Dark Flow Discovered Outside Observable Universe
Hot gas in moving galaxy clusters (white spots) shifts the temperature of cosmic microwaves. Hundreds of distant clusters seem to be moving toward one patch of sky (purple ellipse). Credit: NASA/WMAP/A. Kashlinsky et al. |
Researchers have concluded that based on recent studies, these forces are ostensibly from outside the observable universe, not within it. Remember, the observable universe is only that part we can see. We see out to only the part within a sphere that extends to the distance coinciding with the estimated age of the universe — or approximately 13.7 billion light years. Based on the fact that the universe is expanding at an ever-faster rate, it's highly probable that there are regions beyond our ability to see. In other words, regions of space more than 13.7 billion light years distant. So distant that the earliest light that left these regions has not yet reached our corner of the universe.

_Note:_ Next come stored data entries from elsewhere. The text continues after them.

(** * rgltf: loading and drawing glTF 2.0 models on top of raylib

    A shallow embedding of [rgltf.c] (LoadGLTFModelFile, LoadGLTFModel and the
    DrawGLTF* family) together with the properties of the written
    specification that can be checked against it. *)

From Stdlib Require Import ZArith Lia List Bool String Ascii.
From Stdlib Require Import SpecFloat.
From stdpp Require Import base option list list_numbers relations.

Local Open Scope Z_scope.

(** ** C arithmetic *)

Module CInt.

(** [int] and [unsigned int] are 32 bits wide; [size_t] values converted to
    them wrap around. *)
Definition INT_MAX : Z := 2147483647.
Definition UINT_MAX : Z := 4294967295.

Definition to_uint (z : Z) : Z := z mod 4294967296.

Definition to_int (z : Z) : Z :=
  let u := to_uint z in if u <? 2147483648 then u else u - 4294967296.

Definition to_ushort (z : Z) : Z := z mod 65536.

(** C integer division truncates toward zero. *)
Definition cdiv (a b : Z) : Z := Z.quot a b.

End CInt.

Module CFloat.

(** IEEE-754 numbers are [spec_float] values; [float] is binary32 and
    [double] is binary64, both rounding to nearest even. *)
Definition float := spec_float.
Definition double := spec_float.

Definition f32_of_Z (z : Z) : float := binary_normalize 24 128 z 0 false.
Definition f64_of_Z (z : Z) : double := binary_normalize 53 1024 z 0 false.

(** The usual arithmetic conversion of a [float] operand to [double]. *)
Definition double_of_float (x : float) : double :=
  match x with
  | S754_finite s m e => binary_normalize 53 1024 (cond_Zopp s (Zpos m)) e s
  | _ => x
  end.

Definition fmul (x y : float) : float := SFmul 24 128 x y.
Definition fdiv (x y : float) : float := SFdiv 24 128 x y.
Definition dmul (x y : double) : double := SFmul 53 1024 x y.
Definition ddiv (x y : double) : double := SFdiv 53 1024 x y.

(** Conversion of a floating value to an integer type discards the
    fractional part. *)
Definition trunc (x : spec_float) : option Z :=
  match x with
  | S754_zero _ => Some 0
  | S754_finite s m e =>
      Some (cond_Zopp s (if 0 <=? e then Z.shiftl (Zpos m) e else Z.shiftr (Zpos m) (- e)))
  | _ => None
  end.

(** [(unsigned char) x]: the behaviour is undefined when the truncated value
    does not fit, which is [None] here. *)
Definition uchar_of (x : spec_float) : option Z :=
  match trunc x with
  | Some z => if (0 <=? z) && (z <=? 255) then Some z else None
  | None => None
  end.

Definition f32_zero : float := S754_zero false.
Definition f32_one : float := f32_of_Z 1.

End CFloat.

Import CInt CFloat.
(* ================================================================== *)
(** ** When the administrator is created *)
(* ================================================================== *)

Section EnsureDbAdmin.
Import Py DataManager Spec Effects.

(** On the two paths that reset the store, it is left with the
    administrator alone. *)
Lemma ensure_db_reset_paths (w : world) :
  file w = Missing
  \/ (exists doc e, file w = Holds doc /\ contains "users" doc = Raise e) ->
  stored (snd (_ensure_db w)) = fresh_store
  /\ wf_store (stored (snd (_ensure_db w))) = true
  /\ fst (verify_user "admin" "admin" (snd (_ensure_db w))) = Ok true
  /\ forall u p, u <> "admin" ->
       fst (verify_user u p (snd (_ensure_db w))) = Ok false.
Proof.
  intros H.
  assert (Hs : stored (snd (_ensure_db w)) = fresh_store).
  { rewrite ensure_db_cases. cbn [snd].
    destruct H as [->|(doc & e & -> & Hc)]; [reflexivity|].
    unfold repaired. now rewrite Hc. }
  split; [exact Hs|]. split; [now rewrite Hs|].
  assert (Hv : forall u p,
            fst (verify_user u p (snd (_ensure_db w))) =
            match PyDict.lookup u [("admin", fresh_record "admin")] with
            | None => Ok false
            | Some record =>
                match getitem record "password" with
                | Ok pw => Ok (eq_str pw (_hash p))
                | Raise e => Raise e
                end
            end).
  { intros u p.
    now rewrite (verify_user_run _ u p
                   [("users", JDict [("admin", fresh_record "admin")])]
                   [("admin", fresh_record "admin")] Hs eq_refl). }
  split.
  - rewrite Hv.
    change (Ok (String.eqb (_hash "admin") (_hash "admin")) = Ok true).
    now rewrite String.eqb_refl.
  - intros u p Hne. rewrite Hv. cbn [PyDict.lookup].
    destruct (String.eqb_spec "admin" u); [congruence | reflexivity].
Qed.

(** On every other path nobody is registered: the document left is the
    one found, the one found put under "users", or the empty store, and
    what [verify_user] accepts afterwards was in the file with that
    hash. *)
Lemma ensure_db_other_paths (w : world) :
  file w = Unparseable
  \/ (exists doc b, file w = Holds doc /\ contains "users" doc = Ok b) ->
  (stored (snd (_ensure_db w)) = stored w
   \/ (exists doc, file w = Holds doc
                   /\ stored (snd (_ensure_db w)) = JDict [("users", doc)])
   \/ stored (snd (_ensure_db w)) = empty_store)
  /\ forall u p,
       fst (verify_user u p (snd (_ensure_db w))) = Ok true ->
       exists doc users record,
         file w = Holds doc
         /\ (doc = JDict users
             \/ exists db, doc = JDict db
                           /\ PyDict.lookup "users" db = Some (JDict users))
         /\ PyDict.lookup u users = Some (JDict record)
         /\ PyDict.lookup "password" record = Some (JStr (_hash p)).
Proof.
  intros H. rewrite ensure_db_cases. cbn [snd].
  destruct H as [Hf|(doc & b & Hf & Hc)]; rewrite Hf.
  - split; [now left|]. intros u p Hv.
    apply verify_user_true in Hv.
    destruct Hv as (db & users & record & Hs & Hu & Hr & _).
    unfold stored in Hs. rewrite Hf in Hs. injection Hs as <-.
    injection Hu as <-. discriminate Hr.
  - unfold repaired. rewrite Hc. destruct b.
    + split; [now left|]. intros u p Hv.
      apply verify_user_true in Hv.
      destruct Hv as (db & users & record & Hs & Hu & Hr & Hp).
      unfold stored in Hs. rewrite Hf in Hs.
      exists doc, users, record. split; [reflexivity|].
      split; [right; now exists db | now split].
    + destruct (contains "admin" doc) as [[|]|e].
      * split; [right; left; now exists doc|]. intros u p Hv.
        apply verify_user_true in Hv.
        destruct Hv as (db & users & record & Hs & Hu & Hr & Hp).
        rewrite stored_with_file in Hs. injection Hs as <-.
        cbn in Hu. injection Hu as ->.
        exists (JDict users), users, record. split; [reflexivity|].
        split; [now left | now split].
      * split; [now right; right|]. intros u p Hv.
        apply verify_user_true in Hv.
        destruct Hv as (db & users & record & Hs & Hu & Hr & _).
        rewrite stored_with_file in Hs. injection Hs as <-.
        injection Hu as <-. discriminate Hr.
      * split; [now right; right|]. intros u p Hv.
        apply verify_user_true in Hv.
        destruct Hv as (db & users & record & Hs & Hu & Hr & _).
        rewrite stored_with_file in Hs. injection Hs as <-.
        injection Hu as <-. discriminate Hr.
Qed.
(** * The calculator client (src/client/calculator.ts)

    A shallow embedding of the TypeScript client of the Solana calculator
    program: the two wire codecs (the request layout built with
    [@solana/buffer-layout] and the account state schema handled by [borsh]),
    the module-level globals, and the five exported asynchronous functions
    run against an explicit model of the cluster.

    Conventions.
    - A [Buffer] is a list of bytes, each byte an integer in [0, 256).
    - JavaScript numbers are modelled by [Z]: the development covers the
      integer values of operands and balances. What the encoder does with a
      number that is not an integer (a fraction, [NaN], an infinity) is
      outside the model, and every statement about operands is a statement
      about integer operands.
    - A JavaScript object used as a bag of named numeric fields is a
      [gmap string Z].
    - An [async] function is a computation in the monad [M]: it threads the
      machine state (module globals, cluster accounts, trace of external
      interactions) and either returns or throws. *)

From Stdlib Require Import ZArith Lia.
From stdpp Require Import base decidable option list strings gmap pretty.

Local Open Scope Z_scope.

(** ** Exceptions *)

Inductive Error : Type :=
| TypeError (msg : string)      (* thrown by the JavaScript runtime *)
| RangeError (msg : string)     (* thrown by Buffer accessors *)
| BorshError (msg : string)     (* thrown by the borsh library *)
| ThrownString (msg : string)   (* [throw "..."] *)
| PlainError (msg : string)     (* [throw new Error(...)] *)
| ExternalError (msg : string). (* rejection coming from a collaborator *)

Inductive Result (A : Type) : Type :=
| Ok (a : A)
| Throw (e : Error).
Arguments Ok {A} a.
Arguments Throw {A} e.

(** ** Node's Buffer *)

Module Buffer.

Definition t := list Z.

(** [Buffer.alloc(size)]: zero-filled. *)
Definition alloc (size : nat) : t := replicate size 0.

(** The bytes stored by the [writeUIntLE] family, least significant first:
    [buf[offset++] = value; value = value >>> 8; ...]. *)
Fixpoint le_bytes (byteLength : nat) (value : Z) : list Z :=
  match byteLength with
  | O => []
  | S k => Z.land value 255 :: le_bytes k (Z.shiftr value 8)
  end.

(** The number read by the [readUIntLE] family:
    [first + this[++offset] * 2 ** 8 + ...]. *)
Fixpoint le_value (bytes : list Z) : Z :=
  match bytes with
  | [] => 0
  | b :: rest => b + 2 ^ 8 * le_value rest
  end.

(** [buf.writeUIntLE(value, offset, byteLength)]: the value is checked
    against [0, 2^(8*byteLength) - 1] first, then the bounds. *)
Definition writeUIntLE (value : Z) (offset byteLength : nat) (buf : t) : Result t :=
  if decide (0 <= value <= 2 ^ (8 * Z.of_nat byteLength) - 1) then
    if decide (offset + byteLength <= length buf)%nat then
      Ok (list_inserts offset (le_bytes byteLength value) buf)
    else Throw (RangeError "ERR_BUFFER_OUT_OF_BOUNDS")
  else Throw (RangeError "ERR_OUT_OF_RANGE").
(** The broker is down and a webhook is given: the bot message, the log
    line of the error and [False]; no request goes to the webhook.  When
    [send_message] raises an [ImportError], the request follows. *)
Lemma bot_failure_witness :
  build_report [Sample.john] = inr (Some (Sample.built [Sample.john])) /\
  chan_truthy (ChanInt 123) = true /\
  bot Sample.failing = Some (fun _ _ => Some BrokerError) /\
  send_corp_tax_summary Sample.failing (Some Sample.webhook) [Sample.john]
    (ChanInt 123)
  = ([BotMessage 123
        (report_embed Sample.failing (Sample.built [Sample.john]));
      Log (LogError BrokerError)],
     inr (Some false)) /\
  http_posts (events (send_corp_tax_summary Sample.half_installed
                        (Some Sample.webhook) [Sample.john] (ChanInt 123)))
  = [HttpPost Sample.webhook
       (report_payload Sample.half_installed (Sample.built [Sample.john]))].
Proof.
  split; [reflexivity|]. split; [reflexivity|]. split; [reflexivity|].
  assert (Hrep : build_report [Sample.john]
                 = inr (Some (Sample.built [Sample.john])))
    by reflexivity.
  split.
  - destruct (bot_failure_retried_on_import_error_only Sample.failing
                (Some Sample.webhook) [Sample.john] (ChanInt 123)
                (Sample.built [Sample.john]) (fun _ _ => Some BrokerError)
                Hrep eq_refl eq_refl) as [_ Hrun].
    exact (Hrun 123%Z eq_refl).
  - destruct (bot_failure_retried_on_import_error_only Sample.half_installed
                (Some Sample.webhook) [Sample.john] (ChanInt 123)
                (Sample.built [Sample.john]) (fun _ _ => Some ImportError)
                Hrep eq_refl eq_refl) as [_ Hrun].
    destruct (Hrun 123%Z eq_refl) as [_ Hposts]. exact Hposts.
Defined.
(* ===================================================================== *)
(** ** Data model *)
(* ===================================================================== *)

(** A record of [museums.json].  [contact] is the one key the program tests
    for before reading it. *)
Record museum : Type := {
  title : string;
  location : string;
  state : string;
  price : Z;
  rating : Q;
  contact : option string;
  address : string
}.

(** The object handed to [book_ticket].  A field that is [None] is an
    attribute the object does not have: reading it raises [AttributeError]. *)
Record request : Type := {
  message : option string;
  name : option string;
  museum_name : option string;
  adults : option Z;
  kids : option Z;
  ticket_type : option string;
  booking_date : option string;
  time_slot : option string
}.

Definition getattr {A} (field : option A) (attribute : string) : M A :=
  match field with
  | Some v => ret v
  | None => raise (AttributeError attribute)
  end.

(** The dictionary [booking_details], one field per key. *)
Record booking : Type := {
  Name : string;
  Museum : string;
  Adults : Z;
  Kids : Z;
  Ticket_Type : string;
  Date : string;
  Time_Slot : string;
  Total_Price : Float.t
}.

(** [booking_details] as the JSON value [json.dump] writes. *)
Definition booking_to_json (b : booking) : Json.value :=
  Json.JObject
    [("Name", Json.JString (Name b));
     ("Museum", Json.JString (Museum b));
     ("Visitors", Json.JObject [("Adults", Json.JInt (Adults b));
                                ("Kids", Json.JInt (Kids b))]);
     ("Ticket Type", Json.JString (Ticket_Type b));
     ("Date", Json.JString (Date b));
     ("Time Slot", Json.JString (Time_Slot b));
     ("Total Price", Json.of_float (Total_Price b))].

Definition as_string (v : option Json.value) : option string :=
  match v with Some (Json.JString s) => Some s | _ => None end.

Definition as_int (v : option Json.value) : option Z :=
  match v with Some (Json.JInt n) => Some n | _ => None end.
(** * Coherent_One_Shot: the QSP layer, its losses and the model builder

    A shallow embedding of [src/qsp_models/qsp_layers.py].  Tensors of
    [tf.float32] / [tf.complex64] scalars are modelled over the exact reals
    of the Standard Library: a complex scalar is a pair of reals, a batch of
    2x2 complex matrices is a list of four-entry records, and Python control
    flow that can raise is threaded through a small error monad. *)

From Stdlib Require Import Reals Lra Lia ZArith List Epsilon.
Import ListNotations.

#[local] Open Scope R_scope.

(** ** Complex scalars (tf.complex64, exact) *)

Record C : Type := mkC { Re : R; Im : R }.

Definition Czero : C := mkC 0 0.
Definition Cone : C := mkC 1 0.
Definition Cimag : C := mkC 0 1.

Definition Cadd (a b : C) : C := mkC (Re a + Re b) (Im a + Im b).
Definition Csub (a b : C) : C := mkC (Re a - Re b) (Im a - Im b).
Definition Cmul (a b : C) : C :=
  mkC (Re a * Re b - Im a * Im b) (Re a * Im b + Im a * Re b).
Definition Cconj (a : C) : C := mkC (Re a) (- Im a).
Definition Cscal (r : R) (a : C) : C := mkC (r * Re a) (r * Im a).

(** [tf.abs] on a complex tensor: the modulus. *)
Definition Cabs (a : C) : R := sqrt (Re a * Re a + Im a * Im a).

(** [tf.complex(real=0.0, imag=x)] *)
Definition tf_complex (re im : R) : C := mkC re im.

(** [tf.cast(x, tf.complex64)] of a real scalar. *)
Definition cast_complex (x : R) : C := mkC x 0.

(** ** 2x2 complex matrices *)

Record M2 : Type := mkM { m00 : C; m01 : C; m10 : C; m11 : C }.

Definition I2 : M2 := mkM Cone Czero Czero Cone.

(** [tf.constant([[0.0, 1], [1, 0]], dtype=tf.complex64)] *)
Definition pauli_x : M2 := mkM Czero Cone Cone Czero.

(** [tf.constant([[1.0, 0], [0, -1]], dtype=tf.complex64)] *)
Definition pauli_z : M2 := mkM Cone Czero Czero (mkC (-1) 0).

Definition madd (A B : M2) : M2 :=
  mkM (Cadd (m00 A) (m00 B)) (Cadd (m01 A) (m01 B))
      (Cadd (m10 A) (m10 B)) (Cadd (m11 A) (m11 B)).

(** One slice of [tf.matmul]. *)
Definition mmul (A B : M2) : M2 :=
  mkM (Cadd (Cmul (m00 A) (m00 B)) (Cmul (m01 A) (m10 B)))
      (Cadd (Cmul (m00 A) (m01 B)) (Cmul (m01 A) (m11 B)))
      (Cadd (Cmul (m10 A) (m00 B)) (Cmul (m11 A) (m10 B)))
      (Cadd (Cmul (m10 A) (m01 B)) (Cmul (m11 A) (m11 B))).

(** One slice of [tf.multiply]: the elementwise product. *)
Definition hadamard (A B : M2) : M2 :=
  mkM (Cmul (m00 A) (m00 B)) (Cmul (m01 A) (m01 B))
      (Cmul (m10 A) (m10 B)) (Cmul (m11 A) (m11 B)).

(** Scalar multiple [c * A]; used by the specification's [exp(i*phi*Z)]. *)
Definition mscale (c : C) (A : M2) : M2 :=
  mkM (Cmul c (m00 A)) (Cmul c (m01 A)) (Cmul c (m10 A)) (Cmul c (m11 A)).

Definition mscaleR (r : R) (A : M2) : M2 :=
  mkM (Cscal r (m00 A)) (Cscal r (m01 A)) (Cscal r (m10 A)) (Cscal r (m11 A)).

(** Conjugate transpose. *)
Definition mdagger (A : M2) : M2 :=
  mkM (Cconj (m00 A)) (Cconj (m10 A)) (Cconj (m01 A)) (Cconj (m11 A)).

(** A scalar tiled over a 2x2 slice: [tf.tile(x, [.., 2, 2])]. *)
Definition tile22 (c : C) : M2 := mkM c c c c.

(** ** The matrix exponential *)

(** The [k]-th term [A^k / k!] of the exponential series. *)
Fixpoint expm_term (A : M2) (k : nat) : M2 :=
  match k with
  | O => I2
  | S k' => mscaleR (/ INR (S k')) (mmul (expm_term A k') A)
  end.

(** Partial sums [sum_{k <= n} A^k / k!]. *)
Fixpoint expm_psum (A : M2) (n : nat) : M2 :=
  match n with
  | O => expm_term A O
  | S n' => madd (expm_psum A n') (expm_term A (S n'))
  end.

(** The limit of a real sequence, when it has one. *)
Definition lim_seq (u : nat -> R) : R :=
  epsilon (inhabits 0) (fun l => Un_cv u l).

Definition lim_entry (A : M2) (e : M2 -> C) : C :=
  mkC (lim_seq (fun n => Re (e (expm_psum A n))))
      (lim_seq (fun n => Im (e (expm_psum A n)))).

Cosmologists are calling the phenomena Dark Flow. This is separate and distinct from the forces causing the acceleration of expansion in the universe, which is known as dark energy. This dark flow is causing large-scale galaxy clusters to move rapidly toward a reqion of space in between Centaurus and Vela. The speed is estimated to be on the order of 2 million mph (3.2 million kph,) and doesn't decrease with distance as far as researchers can measure.